**Problem to work on:**
Count how many lines of the material hold "cwtAudienceMatches". Respond with that number alone.
Start of Input data
(* ===== verification/AgtpCWT.v ===== *)
(** * CWT/COSE profile: [pkg/agtp/cwt.go] and [pkg/agtp/gateway_route_cwt.go]

    The same grants, statements and route assertions carried as CBOR.  The claims are
    a Go [map[any]any]: the model keeps the dynamic type of keys and values, because
    the code looks a claim up under several integer types and switches on the type
    of what it finds.  COSE and CBOR decoding are the operations of the class
    [COSELib] ([github.com/veraison/go-cose], [github.com/fxamacker/cbor]). *)

From stdpp Require Import base gmap sets list strings.
From Stdlib Require Import ZArith Lia Strings.Byte.
From S2P Require Import Prelude GoStrings Errors IdentityPolicy ReplayCache SessionBinding.
From S2P Require Import SessionAccept Sha2 JWTLib TokenVerify GatewayRoute.
From S2P Require AgtpJWT.
Import GatewayRoute.Route.

Definition ErrMissingCOSEAlgorithms := ErrNew "agtp.ErrMissingCOSEAlgorithms".
Definition ErrUnsafeCOSEAlgorithm := ErrNew "agtp.ErrUnsafeCOSEAlgorithm".
Definition ErrUnprotectedKeyID := ErrNew "agtp.ErrUnprotectedKeyID".
Definition ErrMissingCWTID := ErrNew "agtp.ErrMissingCWTID".
Definition ErrRevokedCWTID := ErrNew "agtp.ErrRevokedCWTID".
Definition ErrInvalidIssuer := ErrNew "agtp.ErrInvalidIssuer".
Definition ErrInvalidAudience := ErrNew "agtp.ErrInvalidAudience".
Definition ErrMissingExpiration := ErrNew "agtp.ErrMissingExpiration".
Definition ErrMissingIssuedAt := ErrNew "agtp.ErrMissingIssuedAt".
Definition ErrExpiredToken := ErrNew "agtp.ErrExpiredToken".
Definition ErrFutureToken := ErrNew "agtp.ErrFutureToken".

Definition identityGrantCWTHashSeed : string := "sbaip.identity-grant.cwt.v1" +:+ ofCodes [0].

(** ** Values of a decoded map *)

(** A key of [map[any]any], with its dynamic type. *)
Inductive ckey := KInt (z : Z) | KInt64 (z : Z) | KUint64 (z : Z) | KString (s : string).

#[export] Instance ckey_eq : EqDecision ckey.
Proof. solve_decision. Defined.

(** A value; [VOther] is any type the code does not look at. *)
Inductive cval :=
  | VInt (z : Z) | VInt64 (z : Z) | VUint64 (z : Z)
  | VString (s : string) | VBytes (s : string)
  | VList (l : list cval) | VStrings (l : list string)
  | VMap (m : list (ckey * cval)) | VStringMap (m : list (string * cval))
  | VOther.

Definition cmap : Type := list (ckey * cval).

(** [v, ok := m[k]]. *)
Fixpoint mapGet (m : cmap) (k : ckey) : option cval :=
  match m with
  | [] => None
  | (k', v) :: t => if bool_decide (k' = k) then Some v else mapGet t k
  end.

Fixpoint stringMapGet (m : list (string * cval)) (k : string) : option cval :=
  match m with
  | [] => None
  | (k', v) :: t => if bool_decide (k' = k) then Some v else stringMapGet t k
  end.

(** The registered claim keys of go-cose, all of type [int64]. *)
Definition CWTClaimIssuer : ckey := KInt64 1.
Definition CWTClaimSubject : ckey := KInt64 2.
Definition CWTClaimAudience : ckey := KInt64 3.
Definition CWTClaimExpirationTime : ckey := KInt64 4.
Definition CWTClaimIssuedAt : ckey := KInt64 6.
Definition CWTClaimCWTID : ckey := KInt64 7.
Definition CWTClaimConfirmation : ckey := KInt64 8.
Definition HeaderLabelKeyID : ckey := KInt64 4.

(** [cose.AlgorithmReserved]. *)
Definition AlgorithmReserved : Z := 0.

(** ** The COSE and CBOR libraries *)

Record Sign1Message := mkSign1 {
  m_Protected : cmap; m_Unprotected : cmap; m_Payload : list byte; m_Signature : list byte }.

Class COSELib (Key : Type) := {
  Verifier : Type;
  UnmarshalSign1 : list byte -> result error Sign1Message;
  Algorithm : cmap -> result error Z;
  NewVerifier : Z -> option Key -> result error Verifier;
  VerifySign1 : Sign1Message -> Verifier -> option error;
  UnmarshalClaims : list byte -> result error cmap }.

(** [cose.NewVerifier] refuses a nil key: the key has to be a public key of the
    algorithm's kind. *)
Class COSELibLaws (Key : Type) `{!COSELib Key} : Prop := {
  new_verifier_nil : forall alg v, NewVerifier alg None <> Ok v }.

(** ** Claim access *)

Definition cwtKeyAliases (key : ckey) : list ckey :=
  match key with
  | KInt64 k => [KInt64 k; KInt k; KUint64 (wrapU 64 k)]
  | KInt k => [KInt k; KInt64 k; KUint64 (wrapU 64 k)]
  | KUint64 k => if k <=? maxInt64 then [KUint64 k; KInt64 k; KInt k] else [KUint64 k]
  | KString s => [KString s]
  end.

Fixpoint firstClaim (claims : cmap) (candidates : list ckey) : option cval :=
  match candidates with
  | [] => None
  | k :: t => match mapGet claims k with Some v => Some v | None => firstClaim claims t end
  end.

Definition cwtClaimValue (claims : cmap) (key : ckey) : option cval :=
  firstClaim claims (cwtKeyAliases key).

Definition cwtStringValue (value : cval) : option string :=
  match value with VString s => Some s | VBytes b => Some b | _ => None end.

Definition cwtStringClaim (claims : cmap) (key : ckey) : option string :=
  match cwtClaimValue claims key with Some v => cwtStringValue v | None => None end.

Definition cwtStringClaimOrEmpty (claims : cmap) (key : ckey) : string :=
  default "" (cwtStringClaim claims key).

Definition cwtMapStringValue (values : cmap) (key : ckey) : option string :=
  match cwtClaimValue values key with Some v => cwtStringValue v | None => None end.

Definition cwtStringSliceClaim (claims : cmap) (key : ckey) : list string :=
  match cwtClaimValue claims key with
  | Some (VStrings l) => l
  | Some (VList l) => omap cwtStringValue l
  | Some (VString s) => if blank s then [] else [s]
  | _ => []
  end.

(** [time.Unix] wraps around on the seconds. *)
Definition cwtTimeClaim (claims : cmap) (key : ckey) : option Time :=
  match cwtClaimValue claims key with
  | Some (VInt v) => Some (timeUnix v)
  | Some (VInt64 v) => Some (timeUnix v)
  | Some (VUint64 v) => if maxInt64 <? v then None else Some (timeUnix v)
  | _ => None
  end.

Definition cwtIntClaimOrZero (claims : cmap) (key : ckey) : Z :=
  match cwtClaimValue claims key with
  | Some (VInt v) => v
  | Some (VInt64 v) => v
  | Some (VUint64 v) => wrapS 64 v
  | _ => 0
  end.

Definition cwtAudienceMatches (claims : cmap) (expected : string) : bool :=
  match cwtClaimValue claims CWTClaimAudience with
  | None => false
  | Some value =>
      match cwtStringValue value with
      | Some audience => bool_decide (audience = expected)
      | None =>
          match value with
          | VList l => existsb (fun item => bool_decide (cwtStringValue item = Some expected)) l
          | VStrings l => existsb (fun audience => bool_decide (audience = expected)) l
          | _ => false
          end
      end
  end.

Definition cwtIDFromClaims (claims : cmap) : string := cwtStringClaimOrEmpty claims CWTClaimCWTID.

Definition cwtConfirmationKey (claims : cmap) : string :=
  let value := match cwtClaimValue claims CWTClaimConfirmation with
               | Some v => Some v
               | None => cwtClaimValue claims (KString "cnf")
               end in
  match value with
  | Some (VMap cnf) => default "" (cwtMapStringValue cnf (KString "kid"))
  | Some (VStringMap cnf) =>
      match stringMapGet cnf "kid" with
      | Some v => default "" (cwtStringValue v)
      | None => ""
      end
  | _ => ""
  end.

Definition cwtProfileClaims (claims : cmap) : AgtpJWT.profileClaims :=
  AgtpJWT.mkProfile (cwtStringClaimOrEmpty claims (KString "profile_type"))
    (cwtStringClaimOrEmpty claims (KString "profile_version"))
    (cwtStringClaimOrEmpty claims (KString "agtp_type"))
    (cwtStringClaimOrEmpty claims (KString "agtp_version")).

(** ** Options *)

(** [CWTLocalKey] has the fields of the JWT local key. *)
Record CWTVerifyOptions (Key : Type) := mkCWTOptions {
  co_ExpectedIssuer : string; co_ExpectedAudience : string; co_ValidAlgorithms : list Z;
  co_KeyFunc : option (KeyFunc Key); co_LocalKeys : list (LocalKey Key);
  co_DisabledKeyIDs : list string; co_RevokedCWTIDs : list string; co_Now : Time }.
Arguments mkCWTOptions {Key}. Arguments co_ExpectedIssuer {Key}.
Arguments co_ExpectedAudience {Key}. Arguments co_ValidAlgorithms {Key}.
Arguments co_KeyFunc {Key}. Arguments co_LocalKeys {Key}. Arguments co_DisabledKeyIDs {Key}.
Arguments co_RevokedCWTIDs {Key}. Arguments co_Now {Key}.

Definition cwtWithNow {Key} (o : CWTVerifyOptions Key) (now : Time) : CWTVerifyOptions Key :=
  mkCWTOptions (co_ExpectedIssuer o) (co_ExpectedAudience o) (co_ValidAlgorithms o)
    (co_KeyFunc o) (co_LocalKeys o) (co_DisabledKeyIDs o) (co_RevokedCWTIDs o) now.

Record SessionIdentityCWTOptions (Key : Type) := mkCWTSession {
  cs_Grant : CWTVerifyOptions Key; cs_SessionBinding : CWTVerifyOptions Key;
  cs_Policy : Policy; cs_ExpectedBinding : Binding; cs_Now : Time }.
Arguments mkCWTSession {Key}. Arguments cs_Grant {Key}. Arguments cs_SessionBinding {Key}.
Arguments cs_Policy {Key}. Arguments cs_ExpectedBinding {Key}. Arguments cs_Now {Key}.

(** The key options in the form of the shared key table. *)
Definition keyOptions {Key} (o : CWTVerifyOptions Key) : JWTVerifyOptions Key :=
  mkVerifyOptions (co_ExpectedIssuer o) (co_ExpectedAudience o) [] (co_KeyFunc o)
    (co_LocalKeys o) (co_DisabledKeyIDs o) (co_RevokedCWTIDs o) (co_Now o).

Definition validateCWTVerifyOptions {Key} (opts : CWTVerifyOptions Key) : option error :=
  if bool_decide (co_ValidAlgorithms opts = []) then Some ErrMissingCOSEAlgorithms
  else if existsb (Z.eqb AlgorithmReserved) (co_ValidAlgorithms opts)
  then Some ErrUnsafeCOSEAlgorithm
  else if blank (co_ExpectedIssuer opts) then Some AgtpJWT.ErrMissingExpectedIssuer
  else if blank (co_ExpectedAudience opts) then Some AgtpJWT.ErrMissingExpectedAudience
  else None.

(** After the key-source checks the table is built as for JWTs. *)
Definition cwtKeyFuncForOptions {Key} (opts : CWTVerifyOptions Key)
    : result error (KeyFunc Key) :=
  if bool_decide (co_KeyFunc opts = None) && bool_decide (co_LocalKeys opts = [])
  then Err AgtpJWT.ErrMissingKeyFunc
  else if negb (bool_decide (co_KeyFunc opts = None))
          && negb (bool_decide (co_LocalKeys opts = []))
  then Err AgtpJWT.ErrAmbiguousKeySource
  else AgtpJWT.keyFuncForOptions (keyOptions opts).

Definition ValidateCWTVerifyOptions {Key} (opts : CWTVerifyOptions Key) : option error :=
  match validateCWTVerifyOptions opts with
  | Some err => Some err
  | None => match cwtKeyFuncForOptions opts with Err err => Some err | Ok _ => None end
  end.

Definition allowedCOSEAlgorithm (alg : Z) (allowed : list Z) : bool := existsb (Z.eqb alg) allowed.

Definition IdentityGrantCWTHash (token : list byte) : string :=
  "sha256:" +:+ hexEncode (Sum256 (bytesOf identityGrantCWTHashSeed ++ token)).

Definition validateCWTRegisteredClaims {Key} (wall : Time) (claims : cmap)
    (opts : CWTVerifyOptions Key) : option error :=
  if negb (match cwtStringClaim claims CWTClaimIssuer with
           | Some issuer => bool_decide (TrimSpace issuer = co_ExpectedIssuer opts)
           | None => false end)
  then Some ErrInvalidIssuer
  else if negb (cwtAudienceMatches claims (co_ExpectedAudience opts))
  then Some ErrInvalidAudience
  else match cwtTimeClaim claims CWTClaimExpirationTime with
       | None => Some ErrMissingExpiration
       | Some expiresAt =>
           match cwtTimeClaim claims CWTClaimIssuedAt with
           | None => Some ErrMissingIssuedAt
           | Some issuedAt =>
               let now := if IsZero (co_Now opts) then wall else co_Now opts in
               if After now expiresAt then Some ErrExpiredToken
               else if After issuedAt now then Some ErrFutureToken
               else None
           end
       end.

Definition keyIDFromCOSE (msg : Sign1Message) : result error string :=
  match mapGet (m_Protected msg) HeaderLabelKeyID with
  | None => Err AgtpJWT.ErrMissingKeyID
  | Some value =>
      match cwtStringValue value with
      | None => Err AgtpJWT.ErrMissingKeyID
      | Some keyID => if blank keyID then Err AgtpJWT.ErrMissingKeyID else Ok keyID
      end
  end.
End of Input data
**Task solution:**
2